§ **Data records**:
----
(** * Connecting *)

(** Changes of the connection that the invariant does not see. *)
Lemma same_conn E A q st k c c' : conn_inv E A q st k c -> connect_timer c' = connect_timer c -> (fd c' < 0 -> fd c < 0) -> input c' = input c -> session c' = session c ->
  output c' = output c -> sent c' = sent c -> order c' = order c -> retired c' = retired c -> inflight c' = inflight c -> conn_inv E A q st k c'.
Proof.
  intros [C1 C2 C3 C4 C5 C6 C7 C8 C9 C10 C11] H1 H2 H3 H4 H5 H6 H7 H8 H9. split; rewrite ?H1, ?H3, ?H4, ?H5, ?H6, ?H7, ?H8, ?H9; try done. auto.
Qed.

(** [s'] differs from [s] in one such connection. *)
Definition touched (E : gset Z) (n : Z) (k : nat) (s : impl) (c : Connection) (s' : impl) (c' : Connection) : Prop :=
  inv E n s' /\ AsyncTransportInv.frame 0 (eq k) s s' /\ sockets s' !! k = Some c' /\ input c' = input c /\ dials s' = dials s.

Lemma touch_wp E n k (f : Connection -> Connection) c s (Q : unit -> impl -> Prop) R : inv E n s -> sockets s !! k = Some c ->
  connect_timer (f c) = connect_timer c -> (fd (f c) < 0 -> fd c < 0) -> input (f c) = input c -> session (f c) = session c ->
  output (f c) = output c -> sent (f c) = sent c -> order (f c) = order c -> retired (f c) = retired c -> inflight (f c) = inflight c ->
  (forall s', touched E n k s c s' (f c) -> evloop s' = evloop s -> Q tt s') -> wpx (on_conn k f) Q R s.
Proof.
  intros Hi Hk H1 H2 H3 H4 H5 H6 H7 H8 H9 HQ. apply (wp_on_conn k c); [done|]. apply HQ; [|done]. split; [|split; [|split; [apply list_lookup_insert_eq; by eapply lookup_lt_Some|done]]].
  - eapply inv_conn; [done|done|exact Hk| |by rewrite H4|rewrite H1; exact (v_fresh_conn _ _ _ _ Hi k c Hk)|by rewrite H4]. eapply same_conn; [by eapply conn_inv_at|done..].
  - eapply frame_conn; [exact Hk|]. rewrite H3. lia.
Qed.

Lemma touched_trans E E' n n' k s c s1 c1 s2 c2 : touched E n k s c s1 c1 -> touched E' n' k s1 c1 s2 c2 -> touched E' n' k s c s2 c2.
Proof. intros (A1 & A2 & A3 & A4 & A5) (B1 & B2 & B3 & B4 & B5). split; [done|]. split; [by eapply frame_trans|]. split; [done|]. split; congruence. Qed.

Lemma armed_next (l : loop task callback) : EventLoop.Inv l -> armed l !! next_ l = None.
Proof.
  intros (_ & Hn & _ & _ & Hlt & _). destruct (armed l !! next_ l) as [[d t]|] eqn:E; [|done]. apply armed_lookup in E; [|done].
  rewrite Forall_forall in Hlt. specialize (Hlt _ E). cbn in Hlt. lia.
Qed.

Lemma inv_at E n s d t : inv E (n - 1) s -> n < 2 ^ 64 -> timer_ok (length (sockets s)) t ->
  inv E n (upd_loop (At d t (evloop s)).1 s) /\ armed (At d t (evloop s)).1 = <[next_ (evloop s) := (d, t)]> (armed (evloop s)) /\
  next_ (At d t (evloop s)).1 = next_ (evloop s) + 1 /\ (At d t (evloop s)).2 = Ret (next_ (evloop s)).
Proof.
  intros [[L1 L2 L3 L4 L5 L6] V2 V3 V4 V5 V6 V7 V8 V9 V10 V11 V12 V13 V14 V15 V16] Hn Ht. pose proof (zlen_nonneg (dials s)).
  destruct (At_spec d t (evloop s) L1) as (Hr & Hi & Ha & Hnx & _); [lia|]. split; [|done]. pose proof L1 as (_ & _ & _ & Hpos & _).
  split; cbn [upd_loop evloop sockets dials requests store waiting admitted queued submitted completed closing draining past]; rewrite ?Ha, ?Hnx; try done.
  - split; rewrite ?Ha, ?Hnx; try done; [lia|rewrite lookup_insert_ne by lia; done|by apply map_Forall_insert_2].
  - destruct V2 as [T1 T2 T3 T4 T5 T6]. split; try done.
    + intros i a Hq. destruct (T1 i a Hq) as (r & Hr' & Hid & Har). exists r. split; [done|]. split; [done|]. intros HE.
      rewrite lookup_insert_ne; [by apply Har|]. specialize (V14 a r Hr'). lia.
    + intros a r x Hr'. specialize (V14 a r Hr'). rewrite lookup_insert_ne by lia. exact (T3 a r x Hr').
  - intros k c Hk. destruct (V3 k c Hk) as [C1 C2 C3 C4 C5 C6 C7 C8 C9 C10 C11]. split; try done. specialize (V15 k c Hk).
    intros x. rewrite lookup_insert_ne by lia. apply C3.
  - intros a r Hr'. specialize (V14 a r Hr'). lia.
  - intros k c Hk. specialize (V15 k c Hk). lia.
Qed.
----
Count the lines in the records that include the word "evloop". Report the total alone.

5